L'ingrediente fondamentale è sempre la semola di grano duro, con la quale si preparano i Malloreddus (gnocchetti tradizionali aromatizzati allo zafferano), il Pane frattau (ossia il Pane carasau bagnato nel brodo con il pecorino grattugiato, la salsa di pomodoro e un uovo in camicia), la Fregula (un particolare tipo di pasta secca lavorata a piccoli grumi) e i Culurgiones (fagottini ripieni di ricotta e menta o anche di patate, menta e formaggi freschi). Altri primi piatti tipici sono: le Lorighittas (un tipo di pasta ottenuta intrecciando un doppio filo di pasta), i Macarrones de busa (dei bucatini preparati con un apposito ferro allungato), la Panada (un timballo di pasta sfoglia ripieno di carne d'agnello o di anguilla, patate e pomodori secchi) e il Filindeu (un tipo di pasta intrecciata in modo particolare, servita con brodo di pecora e formaggio fresco).

SECONDI PIATTI

Tra i piatti a base di carne troviamo il Porceddu allo spiedo (il maialino da latte cotto lentamente su graticole ed insaporito con mirto o rosmarino), l'arrosto di capretto, di agnello o di pecora, il cinghiale a carraxu (cotto in buca interrata), la Cordula (intestini di capretto o di agnello intrecciati e cotti allo spiedo) e la Berbeche in cappotto (pecora bollita con cipolle e patate).
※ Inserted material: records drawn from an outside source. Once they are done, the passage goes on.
(* ===== verification/ShimServe.v ===== *)
(** * One connection of the bridge

    A connection is answered once, opens at most one session, in the caller's name
    and no other, and has none left open when a conversation is over. *)

From S2P Require Import Prelude Str Frame Proto Value Config Identity Dbus Shim ShimBody ShimRelay ShimTheorems.

Local Open Scope Z_scope.

(** ** What a computation writes *)

(** The calls of the daemon so far: the sessions asked for, and the lists of models. *)
Definition asked (st : Sh) : list (string * Options) * nat := (sh_opened st, sh_listed st).

(** It adds to the writes something of the kind [k], and asks the daemon nothing. *)
Definition says {A} (k : list Wrote -> Prop) (c : M A) : Prop :=
  forall st, let st' := (c st).1 in
    exists ws, sh_wrote st' = sh_wrote st ++ ws /\ k ws /\ asked st' = asked st.

Definition nothing (ws : list Wrote) : Prop := ws = [].
Definition one_response (ws : list Wrote) : Prop := ws = [] \/ exists status body, ws = [WResponse status body].
Definition breaks (a : ascii) : bool := Ascii.eqb a newline || Ascii.eqb a "013".
Definition single_line (s : string) : bool := all_bytes (fun a => negb (breaks a)) s.
(** Part of a stream: an event's name is a word. *)
Definition is_event (w : Wrote) : Prop :=
  match w with
  | WResponse _ _ | WHead => False
  | WEvent event _ => single_line event && negb (is_empty event) = true
  | _ => True
  end.
Definition some_events (ws : list Wrote) : Prop := Forall is_event ws.
(** One whole response, or one stream of events, or nothing. *)
Definition one_reply (ws : list Wrote) : Prop :=
  one_response ws \/ exists rest, ws = WHead :: rest /\ some_events rest.

Lemma says_impl {A} (k k' : list Wrote -> Prop) (c : M A) : (forall ws, k ws -> k' ws) -> says k c -> says k' c.
Proof. intros Hk H st. destruct (H st) as (ws & ? & ? & ?). exists ws. auto. Qed.

Lemma says_bind {A B} (k1 k2 k3 : list Wrote -> Prop) (c : M A) (f : A -> M B) :
  says k1 c -> (forall x, says k2 (f x)) -> (forall a, k1 a -> k3 a) -> (forall a b, k1 a -> k2 b -> k3 (a ++ b)) ->
  says k3 (bind c f).
Proof.
  intros Hc Hf H1 H2 st. unfold bind. destruct (Hc st) as (ws & W & K & O). destruct (c st) as [st1 [x|e]]; cbn in *.
  - destruct (Hf x st1) as (ws' & W' & K' & O'). destruct (f x st1) as [st2 r]. cbn in *.
    exists (ws ++ ws'). rewrite W', W, O', O, app_assoc. auto.
  - exists ws. auto.
Qed.

(** After something silent. *)
Lemma says_then {A B} (k : list Wrote -> Prop) (c : M A) (f : A -> M B) :
  k [] -> says nothing c -> (forall x, says k (f x)) -> says k (bind c f).
Proof. intros Hk Hc Hf. eapply says_bind; [exact Hc | exact Hf | by intros ? -> | by intros ? ? -> ]. Qed.

Lemma says_events {A B} (c : M A) (f : A -> M B) :
  says some_events c -> (forall x, says some_events (f x)) -> says some_events (bind c f).
Proof. intros Hc Hf. eapply says_bind; [exact Hc | exact Hf | done | intros a b; apply Forall_app_2]. Qed.

Lemma says_ret {A} (k : list Wrote -> Prop) (x : A) : k [] -> says k (ret x).
Proof. intros Hk st. exists []. cbn. by rewrite app_nil_r. Qed.
Lemma says_fail {A} (k : list Wrote -> Prop) e : k [] -> says k (@fail A e).
Proof. intros Hk st. exists []. cbn. by rewrite app_nil_r. Qed.

Section Serve.
Context (takes : list Wrote -> Wrote -> bool) (session_takes : list Sent -> Sent -> bool).
Context (print_json : Json -> string) (num_u64 : string -> option Z) (num_f32 : string -> option f32).
Context (from_slice : string -> result Json string) (from_str : string -> option Json).
Context (f32_json : f32 -> Json) (text_of : Why -> string) (pid : Z) (bus : Bus).

Lemma says_write (k : list Wrote -> Prop) w : k [] -> k [w] -> says k (write takes w).
Proof.
  intros H0 H1 st. unfold write. destruct (takes (sh_wrote st) w); [exists [w] | exists []]; cbn; [done|].
  by rewrite app_nil_r.
Qed.

Lemma says_tell (k : list Wrote -> Prop) s : k [] -> says k (tell session_takes s).
Proof. intros Hk st. unfold tell. destruct (session_takes _ _); exists []; cbn; by rewrite app_nil_r. Qed.

Lemma says_close (k : list Wrote -> Prop) : k [] -> says k close.
Proof. intros Hk st. exists []. cbn. by rewrite app_nil_r. Qed.

Lemma says_ignore {A} k (c : M A) : says k c -> says k (ignore c).
Proof. intros H st. exact (H st). Qed.

Lemma says_look k a : k [] -> says k (look session_takes a).
Proof.
  intros Hk. unfold look. destruct a; [by apply says_ret|]. apply says_then; [done| |].
  - intros st. unfold peer_hung_up. destruct (sh_polls st); exists []; cbn; by rewrite app_nil_r.
  - intros []; [|by apply says_ret]. apply says_then; [done | by apply says_ignore, says_tell | intros; by apply says_ret].
Qed.

Lemma says_socket_end k fin c : k [] -> says k c -> says k (socket_end fin c).
Proof. intros Hk H. destruct fin; [by apply says_fail | done]. Qed.

Lemma says_respond status body : says one_response (respond takes status body).
Proof. apply says_write; [by left | right; eauto]. Qed.

Lemma says_then_close k c : says k c -> says k (then_close c).
Proof. intros H st. unfold then_close. destruct (H st) as (ws & W & K & O). destruct (c st) as [st' r]. by exists ws. Qed.

Create HintDb shim discriminated.
#[local] Hint Extern 0 (one_response []) => by left : shim.
#[local] Hint Extern 0 (nothing []) => done : shim.
#[local] Hint Extern 0 (some_events []) => by constructor : shim.
#[local] Hint Extern 0 (some_events [_]) => by repeat constructor : shim.
#[local] Hint Resolve says_ret says_fail says_tell says_close says_look says_socket_end says_respond says_then_close says_ignore : shim.
#[local] Hint Extern 1 (says some_events (write _ _)) => apply says_write : shim.

(** ** The relays *)

(** A loop that looks at the client and then at the event. *)
Ltac by_event :=
  let gone := fresh "gone" in
  cbn [relay_json_loop relay_anthropic_json_loop relay_responses_json_loop]; cbv zeta;
  apply says_then; auto with shim; intros gone; try match goal with e : Event |- _ => destruct e end;
  auto with shim; destruct gone; auto with shim.

Lemma relay_json_says model f : says one_response (relay_json takes session_takes pid model f).
Proof.
  unfold relay_json. generalize ("" : string) (@nil Json) false. induction (fd_events f) as [|e events IH]; intros; by_event.
Qed.

Lemma anthropic_whole_says model text blocks u finish tool_used a :
  says one_response (anthropic_whole takes pid model text blocks u finish tool_used a).
Proof. unfold anthropic_whole. destruct a; auto with shim. Qed.
#[local] Hint Resolve anthropic_whole_says : shim.

Lemma relay_anthropic_json_says model f : says one_response (relay_anthropic_json takes session_takes from_str pid model f).
Proof.
  assert (H : forall events text blocks t a, says one_response
    (relay_anthropic_json_loop takes session_takes from_str pid model events (fd_end f) text blocks t a)); [|apply H].
  induction events as [|e events IH]; intros; by_event.
Qed.

Lemma responses_whole_says model text calls u a : says one_response (responses_whole takes pid model text calls u a).
Proof. unfold responses_whole. destruct a; auto with shim. Qed.
#[local] Hint Resolve responses_whole_says : shim.

Lemma relay_responses_json_says model f : says one_response (relay_responses_json takes session_takes pid model f).
Proof.
  unfold relay_responses_json. generalize ("" : string) (@nil Json) false.
  induction (fd_events f) as [|e events IH]; intros; by_event.
Qed.

(** A stream: its head, and then events only. *)
Lemma says_stream {A} (c : () -> M A) : (forall x, says some_events (c x)) -> says one_reply (bind (write takes WHead) c).
Proof.
  intros H st. unfold bind, write. destruct (takes (sh_wrote st) WHead).
  - match goal with |- context [c tt ?s] => destruct (H tt s) as (ws & W & K & O); destruct (c tt s) as [st' r] end.
    cbn in *. exists (WHead :: ws). rewrite W, <- app_assoc. split; [done|]. split; [|done]. right. by exists ws.
  - exists []. cbn. rewrite app_nil_r. split; [done|]. split; [left; by left | done].
Qed.

Ltac streams := repeat (apply says_events; [|intros]); auto with shim.

Lemma relay_sse_says model f : says one_reply (relay_sse takes pid model f).
Proof.
  apply says_stream. intros _. induction (fd_events f) as [|e events IH]; cbn [relay_sse_loop]; [auto with shim|].
  destruct e; streams.
Qed.

Lemma close_text_block_says i o : says some_events (close_text_block takes i o).
Proof. unfold close_text_block. destruct o; cbn [negb]; streams. Qed.
Lemma stream_tool_use_says i c : says some_events (stream_tool_use takes i c).
Proof. unfold stream_tool_use. streams. Qed.
#[local] Hint Resolve close_text_block_says stream_tool_use_says : shim.
Lemma stream_tools_says cs i : says some_events (stream_tools takes i cs).
Proof. revert i. induction cs as [|c cs IH]; intros i; cbn [stream_tools]; streams. Qed.
Lemma anthropic_close_says i o t u fin : says some_events (anthropic_close takes i o t u fin).
Proof. unfold anthropic_close. streams. Qed.
#[local] Hint Resolve stream_tools_says anthropic_close_says : shim.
Tra i piatti a base di pesce e crostacei si possono gustare invece la Burrida a sa casteddaia (il gattuccio condito con aceto e noci), l'Aragosta alla catalana (preparata con pomodori e cipolla), le anguille (piatto tipico dell'oristanese), la razza in agliata (una specialità gastronomica di Alghero) e le deliziose grigliate miste.

DOLCI

Anche la pasticceria sarda è molto varia, qui di seguito trovate una breve carrellata dei dolci più conosciuti: le Formagelle o Casadinas (tortine di pasta ripiene di formaggio fresco aromatizzato al limone), gli Amarettos (a base di mandorle dolci, mandorle amare, zucchero, albume d'uovo e scorza di limone), i Rujolos (palline di ricotta e scorze d'arancio grattugiate, immerse in una soluzione di acqua calda e miele) e i Bianchittus (meringhe di forma piramidale guarnite con mandorle).

VINI E LIQUORI

La Sardegna vanta un'antica tradizione vitivinicola, tra i vini più pregiati troviamo certamente il Cannonau, la Malvasia, il Nuragus, la Vernaccia di Oristano ed il Vermentino; liquore simbolo dell'isola è invece il Mirto (nella variante bianca e rossa) ma anche l'acquavite ed un liquore molto particolare a base di fico d'india.

 

BUONO A SAPERSI

ASTICE ALLA CATALANA

Ingredienti per 2 persone: 1 astice da 1,2 kg, 200 gr di pomodorini, 1 cipolla rossa di Tropea, 1 cucchiaio di aceto di vino bianco, il succo di mezzo limone, sale e pepe fresco macinato.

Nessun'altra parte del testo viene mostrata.